We continue here with our series of reflection pieces written by our students who participated in our project, Katari: Keeping Japanese American Stories Alive, November 2-3, 2019, at the Manzanar National Historic Site.
When I first came into my position as President of the UCSD Nikkei Student Union, I really did not know what to expect on the cultural side of things. I had heard about the Manzanar At Dusk program before, but was unaware that I would take a part in planning this trip, and to be honest, I was not excited about it, at first. I felt that being on the Manzanar At Dusk organizing committee was an obligation that I would rather not have, and I did not have a great attitude about the monthly videoconference meetings.
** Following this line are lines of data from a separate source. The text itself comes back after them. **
(** C7.  Take any action constructed in a world where its reference is
    fresh, and let the debug domain run.  [dispose] then completes without
    throwing, leaves [enabled] as it is, and leaves no listener registered
    on behalf of the action: whatever notifications fire afterwards,
    [enabled] keeps its value.  Calling [dispose] again, at any later time,
    completes without throwing as well, removes no listener and leaves
    [enabled] as it is. *)
Theorem dispose_releases (c : ActionClass) (args : Args) (w : World)
    (r : Ref) (w1 : World) (trace : list (IDebugService * Notification)) :
  has_listener (nextRef w) w = false ->
  new c args w = (Normal r, w1) ->
  exists w3,
    call r dispose (steps w1 trace) = (Normal tt, w3)
    /\ has_listener r w3 = false
    /\ enabled_at r w3 = enabled_at r (steps w1 trace)
    /\ (forall trace', enabled_at r (steps w3 trace') = enabled_at r w3)
    /\ (forall trace',
          exists w5,
            call r dispose (steps w3 trace') = (Normal tt, w5)
            /\ services w5 = services (steps w3 trace')
            /\ enabled_at r w5 = enabled_at r w3).
Proof.
  intros Hfresh Hnew.
  pose proof (steps_owns_its_listeners r w1 trace
                (new_owns_its_listeners c args w r w1 Hfresh Hnew)) as Hown.
  destruct (call_dispose r (steps w1 trace) Hown)
    as (w3 & Hcall & Hnone & Hen & Hown3 & Hrel3 & _).
  exists w3. repeat split; try assumption.
  - intros trace'. apply steps_no_listener. exact Hnone.
  - intros trace'.
    destruct (call_dispose r (steps w3 trace')
                (steps_owns_its_listeners r w3 trace' Hown3))
      as (w5 & Hcall5 & _ & Hen5 & _ & _ & Hsame).
    exists w5. repeat split; [exact Hcall5 | |].
    + apply Hsame. apply steps_released. exact Hrel3.
    + rewrite Hen5. apply steps_no_listener. exact Hnone.
Qed.

Lemma dispose_releases_witness :
  exists w3,
    call 0 dispose
      (steps (snd (new (DebugAction RemoveAllBreakpointsAction) args0
                     empty_world))
         [(one_breakpoint, DidChangeBreakpoints)])
    = (Normal tt, w3)
    /\ enabled_at 0 w3 = Some true
    /\ enabled_at 0 (steps w3 [(empty_debugService, DidChangeBreakpoints)])
       = Some true.
Proof.
  destruct (dispose_releases (DebugAction RemoveAllBreakpointsAction) args0
              empty_world 0
              (snd (new (DebugAction RemoveAllBreakpointsAction) args0
                      empty_world))
              [(one_breakpoint, DidChangeBreakpoints)] eq_refl eq_refl)
    as (w3 & Hcall & _ & Hen & Hlater & _).
  exists w3. split; [exact Hcall|].
  assert (Hen3 : enabled_at 0 w3 = Some true).
  { rewrite Hen. vm_compute. reflexivity. }
  split; [exact Hen3|]. rewrite Hlater. exact Hen3.
Defined.

Lemma CopyValueAction_enabled_iff (v : Value) :
  CopyValueAction_enabled v = true <-> copyable v.
Proof.
  unfold copyable. destruct v as [|s|var|e|d]; simpl.
  - split; [discriminate | intros [[s H] | (var & n & H & _)]; discriminate].
  - split; [eauto | reflexivity].
  - destruct (DebugVariable.evaluateName var) as [n|] eqn:Hn; simpl.
    + rewrite truthy_nonempty. split.
      * intros Hne. right. exists var, n. auto.
      * intros [[s H] | (var' & n' & H & Hn' & Hne)]; [discriminate|].
        injection H as <-. congruence.
    + split; [discriminate|].
      intros [[s H] | (var' & n' & H & Hn' & _)]; [discriminate|].
      injection H as <-. congruence.
  - split; [discriminate | intros [[s H] | (var & n & H & _)]; discriminate].
  - split; [discriminate | intros [[s H] | (var & n & H & _)]; discriminate].
Qed.

(** C9.  Constructing a [CopyValueAction] completes normally; the new
    action is enabled exactly when its value is a string, or a [Variable]
    with a non-empty [evaluateName], and disabled for every other value.
    The constructor registers no listener, so (the reference being fresh)
    no notification fired later changes [enabled]. *)
Theorem CopyValueAction_enabled_at_construction (args : Args) (w : World) :
  exists w1,
    new CopyValueAction args w = (Normal (nextRef w), w1)
    /\ (enabled_at (nextRef w) w1 = Some true <-> copyable (arg_value args))
    /\ (enabled_at (nextRef w) w1 = Some false
        <-> ~ copyable (arg_value args))
    /\ listeners (services w1) = listeners (services w)
    /\ (has_listener (nextRef w) w = false ->
        forall trace,
          enabled_at (nextRef w) (steps w1 trace)
          = enabled_at (nextRef w) w1).
Proof.
  eexists. split; [reflexivity|].
  assert (Hen : enabled_at (nextRef w)
                  (snd (new CopyValueAction args w))
                = Some (CopyValueAction_enabled (arg_value args))).
  { unfold enabled_at. simpl. rewrite lookup_insert_eq. reflexivity. }
  simpl in Hen |- *. rewrite Hen, <- CopyValueAction_enabled_iff.
  split; [|split; [|split]].
  - split; congruence.
  - destruct (CopyValueAction_enabled (arg_value args)); split; congruence.
  - reflexivity.
  - intros Hfresh trace. rewrite <- Hen. apply steps_no_listener.
    exact Hfresh.
Qed.

Lemma CopyValueAction_enabled_at_construction_witness :
  enabled_at 0
    (steps (snd (new CopyValueAction (copy_args (VVariable variable_x))
                   empty_world))
       [(initializing, DidChangeState Initializing)])
  = Some true.
Proof.
  destruct (CopyValueAction_enabled_at_construction
              (copy_args (VVariable variable_x)) empty_world)
    as (w1 & Hnew & Htrue & _ & _ & Hlater).
  injection Hnew as <-.
  rewrite (Hlater eq_refl). apply Htrue.
  right. exists variable_x, "x". repeat split. discriminate.
Defined.

(** ** Fresh references

    In every world reached from the empty one by constructing actions,
    stepping the debug domain and disposing, the listeners close over
    allocated objects only ([fresh_refs]), so the next reference is
    fresh. *)

Lemma fresh_refs_has_listener (w : World) :
  fresh_refs w -> has_listener (nextRef w) w = false.
Proof.
  intros Hf. apply has_listener_false. intros l Hl Hr.
  unfold fresh_refs in Hf. rewrite List.Forall_forall in Hf.
  specialize (Hf l Hl). lia.
Qed.

Lemma fresh_refs_empty : fresh_refs empty_world.
Proof. constructor. Qed.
When the Katari trip came around, I was again disappointed because it coincided with two important events for my NSU. It took a four-hour train ride and subsequent four-hour car ride to get to the motel that we would stay in, and in my cold, tired, sleep-deprived state, I kept wondering why I was there in the first place and thinking about all of the other things that I would rather be doing. But 48 hours later, by the time the program finished, and I was headed back to San Diego, the Katari trip had become an irreplaceable experience that taught me many things that applied, both to my awareness about social activism, and my own personal life.
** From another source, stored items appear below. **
(** C6.  [probe(key, found)] scans the three entries of the addressed cluster
    in order.  At the first entry that is empty ([key16 = 0]) or holds the
    high 16 bits of [key] it refreshes the generation in [genBound8], keeps
    the three low PV/bound bits, leaves every other field and every other
    entry alone, and returns that entry with [found = (key16 <> 0)].  When no
    entry matches it changes nothing and returns [found = false] with the
    entry of least replacement value
    [depth8 - ((263 + generation8 - genBound8) & 0xF8)], the earliest one
    among equals.  The table is assumed well formed: the addressed cluster
    has its three entries and [generation8] is a multiple of 8 below 256. *)
Theorem probe_spec (tt : TranspositionTable) (key : Z) :
  let c := first_entry tt key in
  let tte := entry (nth c (table tt) Cluster_zero) in
  let k16 := uint16_t (Z.shiftr key 48) in
  let gen8 := generation8 tt in
  (c < length (table tt))%nat ->
  length tte = ClusterSize ->
  0 <= gen8 < 256 -> Z.land gen8 7 = 0 ->
  let '(found, (c', i), tt') := probe tt key in
  let e := nth i tte TTEntry_zero in
  c' = c /\ (i < ClusterSize)%nat /\
  (   (tt_match k16 e
       /\ (forall j, (j < i)%nat -> ~ tt_match k16 (nth j tte TTEntry_zero))
       /\ found = negb (key16 e =? 0)
       /\ table tt' = upd (table tt) c (mkCluster (upd tte i (refresh gen8 e)))
       /\ refresh gen8 e =
            mkTTEntry (key16 e) (move16 e) (value16 e) (eval16 e)
                      (gen8 + Z.land (genBound8 e) 7) (depth8 e)
       /\ Z.land (genBound8 (refresh gen8 e)) 7 = Z.land (genBound8 e) 7
       /\ Z.land (genBound8 (refresh gen8 e)) 248 = gen8)
   \/ ((forall j, (j < ClusterSize)%nat -> ~ tt_match k16 (nth j tte TTEntry_zero))
       /\ found = false
       /\ table tt' = upd (table tt) c (mkCluster tte)
       /\ (forall j, (j < ClusterSize)%nat ->
             replace_value gen8 e <= replace_value gen8 (nth j tte TTEntry_zero))
       /\ (forall j, (j < i)%nat ->
             replace_value gen8 e < replace_value gen8 (nth j tte TTEntry_zero)))).
Proof.
  intros c tte k16 gen8 Hc Hlen Hg H7.
  unfold probe. fold c. fold tte. fold k16. fold gen8.
  pose proof (probe_cluster_spec gen8 k16 tte Hlen Hg H7) as H.
  destruct (probe_cluster gen8 k16 tte) as [[found i] tte'].
  simpl. destruct H as [Hi H]. split; [reflexivity|]. split; [exact Hi|].
  destruct H as [(Hm & Hfirst & Hf & Ht) | (Hn & Hf & Ht & Hmin & Htie)].
  - left. repeat split; auto.
    + now rewrite Ht.
    + pose proof (refresh_low_bits gen8 (nth i tte TTEntry_zero) Hg H7) as [H3 H8].
      assert (Hx : 0 <= genBound8 (refresh gen8 (nth i tte TTEntry_zero)) < 256)
        by (apply Z.mod_pos_bound; lia).
      apply byte_split in Hx. rewrite H8, H3 in Hx.
      unfold refresh in *. simpl in *. f_equal. exact Hx.
    + apply (refresh_low_bits gen8 _ Hg H7).
    + apply (refresh_low_bits gen8 _ Hg H7).
  - right. repeat split; auto. now rewrite Ht.
Qed.

(** Witness for C6: an empty three-entry cluster probed in generation 8. *)
Lemma probe_spec_witness :
  fst (fst (probe (mkTT 1 [Cluster_zero] 8) 5)) = false.
Proof.
  pose proof (probe_spec (mkTT 1 [Cluster_zero] 8) 5) as H.
  cbv zeta in H.
  specialize (H ltac:(vm_compute; lia) ltac:(reflexivity)
                ltac:(simpl; lia) ltac:(reflexivity)).
  vm_compute in H.
  destruct H as (_ & _ & [(_ & _ & H & _) | (_ & H & _)]); exact H.
Defined.

(** C7.  [TTEntry::save] writes [move16] exactly when the new move is not
    null or the entry holds another key, so that a move stored for the same
    position survives a null move; it overwrites [key16], [value16],
    [eval16], [genBound8] and [depth8] exactly when the key changed, or the
    new depth exceeds the stored depth minus 4, or the bound is exact, and
    leaves those five fields alone otherwise. *)
Theorem save_spec (gen8 : Z) (e : TTEntry) (k v : Z) (pv : bool) (b : Bound)
        (d m ev : Z) :
  let newKey := uint16_t (Z.shiftr k 48) in
  let e' := save gen8 e k v pv b d m ev in
  move16 e' = (if negb (m =? 0) || negb (newKey =? key16 e)
               then uint16_t m else move16 e)
  /\
  (if negb (newKey =? key16 e) || (d >? depth8 e - 4) || Bound_eqb b BOUND_EXACT
   then key16 e' = newKey
        /\ value16 e' = int16_t v
        /\ eval16 e' = int16_t ev
        /\ genBound8 e' =
             uint8_t (Z.lor (Z.lor gen8 (Z.shiftl (uint8_t (of_bool pv)) 2))
                            (Bound_code b))
        /\ depth8 e' = int8_t d
   else key16 e' = key16 e
        /\ value16 e' = value16 e
        /\ eval16 e' = eval16 e
        /\ genBound8 e' = genBound8 e
        /\ depth8 e' = depth8 e).
Proof.
  intros newKey e'. subst e'. unfold save. fold newKey. unfold to_bool.
  destruct (negb (m =? 0) || negb (newKey =? key16 e)) eqn:Hm;
    cbn [key16 move16 value16 eval16 genBound8 depth8];
    destruct (negb (newKey =? key16 e) || (d >? depth8 e - 4)
              || Bound_eqb b BOUND_EXACT) eqn:Hc;
    cbn [key16 move16 value16 eval16 genBound8 depth8];
    repeat split; reflexivity.
Qed.

(** The boolean tests of [save_spec] read as propositions. *)
Lemma Bound_eqb_eq a b : Bound_eqb a b = true <-> a = b.
Proof.
  destruct a, b; unfold Bound_eqb; simpl; split; intro H;
    try reflexivity; discriminate.
Qed.

Lemma save_keeps_move gen8 e k v pv b d :
  key16 e = uint16_t (Z.shiftr k 48) ->
  move16 (save gen8 e k v pv b d 0 v) = move16 e.
Proof.
  intros Hk. destruct (save_spec gen8 e k v pv b d 0 v) as [H _].
  cbv zeta in H. rewrite H, <- Hk, !Z.eqb_refl. reflexivity.
Qed.

Lemma probe_scan_some k16 l : forall n i,
  probe_scan k16 l n = Some i ->
  (n <= i)%nat /\ (i - n < length l)%nat
  /\ tt_match k16 (nth (i - n) l TTEntry_zero).
Proof.
  induction l as [|x l IH]; simpl; intros n i Hi; [discriminate|].
  destruct (negb (to_bool (key16 x)) || (key16 x =? k16)) eqn:Hx.
  - injection Hi as <-. rewrite Nat.sub_diag. apply tt_match_dec in Hx.
    repeat split; [lia|lia|exact Hx].
  - apply IH in Hi. destruct Hi as (Hle & Hlt & Hm).
    replace (i - n)%nat with (S (i - S n)) by lia.
    repeat split; [lia|lia|exact Hm].
Qed.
My first realization: I am Japanese, not Japanese American. As we learned in painful detail about the physical and pathological suffering that the incarcerees endured, I empathized with these people very deeply, but only to the extent that I would feel for any other group of people being wronged in the same way. The incarcerees are not my ancestors, and I could feel a significant difference in the way I was impacted by Manzanar, as compared to my peers who were direct descendants of those who were in internment camps. However, I was also moved by the rangers, many of whom were not Japanese, let alone Japanese American, but still chose to dedicate themselves to understanding the Japanese American Incarceration and educating others. While feeling disconnected from the incarcerated Japanese Americans, I was strongly influenced to support the cause.
My second realization: There is very little social activism among students at UCSD, and this needs to change. People seem to have the mindset that their individual voice will not make any difference in the overall scheme of things, so there is no purpose to fighting for what they believe in. This is the kind of thinking that allows injustices like the incarceration to occur. Since going to Manzanar, I have taken a more active part in supporting the human rights groups at UCSD.
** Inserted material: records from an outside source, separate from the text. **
(** ** Printing with one decimal *)

Lemma round_half_even_near (x : R) (k : Z) :
  (IZR k - 1 / 2 < x < IZR k + 1 / 2)%R -> round_half_even x = k.
Proof.
  intros [Hlo Hhi]. unfold round_half_even.
  destruct (Rle_lt_dec (IZR k) x) as [Hge|Hlt].
  - assert (E : Int_part x = k).
    { symmetry. apply Int_part_spec. lra. }
    rewrite E. destruct (Rlt_dec (x - IZR k) (1 / 2)) as [_|Hn]; [reflexivity|lra].
  - assert (E : Int_part x = k - 1).
    { symmetry. apply Int_part_spec. rewrite minus_IZR. lra. }
    rewrite E, minus_IZR.
    destruct (Rlt_dec (x - (IZR k - 1)) (1 / 2)) as [Hn|_]; [lra|].
    destruct (Rlt_dec (1 / 2) (x - (IZR k - 1))) as [_|Hn]; [lia|lra].
Qed.

Lemma format_1f_nonneg (x : R) (k : Z) :
  (0 <= x)%R -> (IZR k - 1 / 2 < x * 10 < IZR k + 1 / 2)%R ->
  format_1f x = str_int (k / 10) ++ "." ++ str_int (k mod 10).
Proof.
  intros Hx Hk. unfold format_1f.
  rewrite Rabs_pos_eq by assumption.
  rewrite (round_half_even_near _ _ Hk).
  destruct (Rlt_dec x 0) as [Hneg|_]; [lra|reflexivity].
Qed.

(** [p/q < log10(k)] from [10^p < k^q], and the other way round. *)
Lemma log10_lower (k : Z) (p q : nat) :
  1 < k -> Z.pow 10 (Z.of_nat p) < Z.pow k (Z.of_nat q) ->
  (INR p * ln 10 < INR q * ln (IZR k))%R.
Proof.
  intros Hk Hpow. assert (0 < IZR k)%R by (apply IZR_lt; lia).
  rewrite <- !ln_pow by lra. apply ln_increasing; [apply pow_lt; lra|].
  rewrite !pow_IZR. now apply IZR_lt.
Qed.

Lemma log10_upper (k : Z) (p q : nat) :
  1 < k -> Z.pow k (Z.of_nat q) < Z.pow 10 (Z.of_nat p) ->
  (INR q * ln (IZR k) < INR p * ln 10)%R.
Proof.
  intros Hk Hpow. assert (0 < IZR k)%R by (apply IZR_lt; lia).
  rewrite <- !ln_pow by lra. apply ln_increasing; [apply pow_lt; lra|].
  rewrite !pow_IZR. now apply IZR_lt.
Qed.

(** The positions of the ten markings of the script, in tenths. *)
Lemma driver_positions :
  let x k := (5 + 54 * (ln k / ln 10))%R in
  (212.5 < x 2 * 10 < 213.5 /\ 307.5 < x 3 * 10 < 308.5
   /\ 374.5 < x 4 * 10 < 375.5 /\ 426.5 < x 5 * 10 < 427.5
   /\ 469.5 < x 6 * 10 < 470.5 /\ 505.5 < x 7 * 10 < 506.5
   /\ 537.5 < x 8 * 10 < 538.5 /\ 564.5 < x 9 * 10 < 565.5)%R.
Proof.
  cbv beta zeta.
  assert (H10 : (0 < ln 10)%R) by (apply (ln_int_pos 10); lia).
  pose proof (log10_lower 2 31 103 eq_refl eq_refl) as L2.
  pose proof (log10_upper 2 28 93 eq_refl eq_refl) as U2.
  pose proof (log10_lower 3 31 65 eq_refl eq_refl) as L3.
  pose proof (log10_upper 3 21 44 eq_refl eq_refl) as U3.
  pose proof (log10_lower 7 27 32 eq_refl eq_refl) as L7.
  pose proof (log10_upper 7 71 84 eq_refl eq_refl) as U7.
  rewrite !INR_IZR_INZ in *. simpl Z.of_nat in *.
  assert (E4 : ln 4 = (2 * ln 2)%R)
    by (replace 4%R with (2 * 2)%R by lra; rewrite ln_mult by lra; ring).
  assert (E5 : ln 5 = (ln 10 - ln 2)%R)
    by (replace 10%R with (2 * 5)%R by lra; rewrite ln_mult by lra; ring).
  assert (E6 : ln 6 = (ln 2 + ln 3)%R)
    by (replace 6%R with (2 * 3)%R by lra; rewrite ln_mult by lra; ring).
  assert (E8 : ln 8 = (3 * ln 2)%R)
    by (replace 8%R with (2 * (2 * 2))%R by lra; rewrite !ln_mult by lra; ring).
  assert (E9 : ln 9 = (2 * ln 3)%R)
    by (replace 9%R with (3 * 3)%R by lra; rewrite ln_mult by lra; ring).
  rewrite E4, E5, E6, E8, E9.
  set (a := (ln 2 / ln 10)%R). set (b := (ln 3 / ln 10)%R). set (c := (ln 7 / ln 10)%R).
  assert (Ha : (31 / 103 < a < 28 / 93)%R).
  { unfold a. split; apply Rmult_lt_reg_r with (ln 10); try assumption;
      unfold Rdiv; rewrite ?Rmult_assoc, ?Rinv_l by lra; lra. }
  assert (Hb : (31 / 65 < b < 21 / 44)%R).
  { unfold b. split; apply Rmult_lt_reg_r with (ln 10); try assumption;
      unfold Rdiv; rewrite ?Rmult_assoc, ?Rinv_l by lra; lra. }
  assert (Hc : (27 / 32 < c < 71 / 84)%R).
  { unfold c. split; apply Rmult_lt_reg_r with (ln 10); try assumption;
      unfold Rdiv; rewrite ?Rmult_assoc, ?Rinv_l by lra; lra. }
  replace (2 * ln 2 / ln 10)%R with (2 * a)%R by (unfold a; field; lra).
  replace ((ln 10 - ln 2) / ln 10)%R with (1 - a)%R by (unfold a; field; lra).
  replace ((ln 2 + ln 3) / ln 10)%R with (a + b)%R by (unfold a, b; field; lra).
  replace (3 * ln 2 / ln 10)%R with (3 * a)%R by (unfold a; field; lra).
  replace (2 * ln 3 / ln 10)%R with (2 * b)%R by (unfold b; field; lra).
  lra.
Qed.

(** ** The script's call *)

Ltac driver_mark i :=
  rewrite (mark_of_ratio _ _ _
             (ratio_log driver_params i ltac:(discriminate) ltac:(discriminate)));
  change (num_marks driver_params) with 10.

Lemma driver_mark_first :
  mark driver_params 0 = Ok (mkTick (Float 5) (Int 40) (Float 2.5) (Int 15)).
Proof.
  driver_mark 0. rewrite log_ratio_first.
  cbn. do 2 f_equal; f_equal; lra.
Qed.

Lemma driver_mark_last :
  mark driver_params 9 = Ok (mkTick (Float 59) (Int 40) (Float 2.5) (Int 15)).
Proof.
  driver_mark 9.
  pose proof (log_ratio_last 10 ltac:(discriminate)) as E.
  change (10 - 1) with 9 in E. rewrite E.
  cbn. do 2 f_equal; f_equal; lra.
Qed.

(** The ten markings of the script. *)
Lemma driver_marks :
  Forall2 (fun i t => mark driver_params i = Ok t) (range 10)
    [mkTick (Float 5) (Int 40) (Float 2.5) (Int 15);
     mkTick (Float (5 + 54 * (ln 2 / ln 10))) (Int 20) (Int 2) (Int 35);
     mkTick (Float (5 + 54 * (ln 3 / ln 10))) (Int 30) (Int 2) (Int 25);
     mkTick (Float (5 + 54 * (ln 4 / ln 10))) (Int 20) (Int 2) (Int 35);
     mkTick (Float (5 + 54 * (ln 5 / ln 10))) (Int 30) (Int 2) (Int 25);
     mkTick (Float (5 + 54 * (ln 6 / ln 10))) (Int 20) (Int 2) (Int 35);
     mkTick (Float (5 + 54 * (ln 7 / ln 10))) (Int 30) (Int 2) (Int 25);
     mkTick (Float (5 + 54 * (ln 8 / ln 10))) (Int 20) (Int 2) (Int 35);
     mkTick (Float (5 + 54 * (ln 9 / ln 10))) (Int 30) (Int 2) (Int 25);
     mkTick (Float 59) (Int 40) (Float 2.5) (Int 15)].
Proof.
  change (range 10) with [0; 1; 2; 3; 4; 5; 6; 7; 8; 9]%list.
  repeat first
    [ apply Forall2_nil
    | apply Forall2_cons;
      [ first [ exact driver_mark_first | exact driver_mark_last
              | match goal with
                | |- mark _ ?i = _ => driver_mark i; reflexivity
                end ] | ] ].
Qed.

(** How the ten positions print. *)
Lemma driver_positions_printed :
  let x k := (5 + 54 * (ln k / ln 10))%R in
  format_1f 5 = "5.0" /\ format_1f (x 2%R) = "21.3" /\ format_1f (x 3%R) = "30.8"
  /\ format_1f (x 4%R) = "37.5" /\ format_1f (x 5%R) = "42.7"
  /\ format_1f (x 6%R) = "47.0" /\ format_1f (x 7%R) = "50.6"
  /\ format_1f (x 8%R) = "53.8" /\ format_1f (x 9%R) = "56.5"
  /\ format_1f 59 = "59.0".
Proof.
  pose proof driver_positions as H. cbv beta zeta in *.
  destruct H as (H2 & H3 & H4 & H5 & H6 & H7 & H8 & H9).
  split; [apply (format_1f_nonneg 5 50); lra|].
  split; [apply (format_1f_nonneg _ 213); lra|].
  split; [apply (format_1f_nonneg _ 308); lra|].
  split; [apply (format_1f_nonneg _ 375); lra|].
  split; [apply (format_1f_nonneg _ 427); lra|].
  split; [apply (format_1f_nonneg _ 470); lra|].
  split; [apply (format_1f_nonneg _ 506); lra|].
  split; [apply (format_1f_nonneg _ 538); lra|].
  split; [apply (format_1f_nonneg _ 565); lra|].
  apply (format_1f_nonneg 59 590); lra.
Qed.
My third realization: Oral histories are an undervalued resource that need to be utilized more. It was indescribably powerful to hear people from black and white, low-quality photographs speaking to us through an interview. This transformed the speaker from a historical figure into a three-dimensional person who had the same joys and sorrows as I. I carried this realization with me in the weeks after the Katari trip. I brought up the importance of oral histories with my family members, and have made plans to interview each of them in order to preserve the stories of the people that I love.
Manzanar is a powerful place, with so many more hidden messages that I hope to someday uncover. But for now, I will do my best to pass on what I learned to the people who come to Manzanar At Dusk in April. I would like to end by thanking the rangers at Manzanar who contributed so much to this cause. They are wonderful people who have taken on such an important role of making sure the experiences of Manzanar are not forgotten. Thank you for everything that you do.
20-year-old Sophia McDaniel hails from San Jose, California and is in her third year of study at the University of California, San Diego, where she is majoring in Biochemistry/Cellular Biology. As she wrote, Sophia currently serves as President of the UCSD Nikkei Student Union and on the 2020 Manzanar At Dusk organizing committee.
The views expressed in this story are those of the author, and are not necessarily those of the Manzanar Committee.
LEAD PHOTO: Sophia McDaniel (right), is shown here reading an oral history excerpt at the site of Manzanar’s Children’s Village, where 101 orphans were incarcerated during World War II. Photo from the 2019 Katari trip, November 2, 2019, at the Manzanar National Historic Site by Gann Matsuda/Manzanar Committee.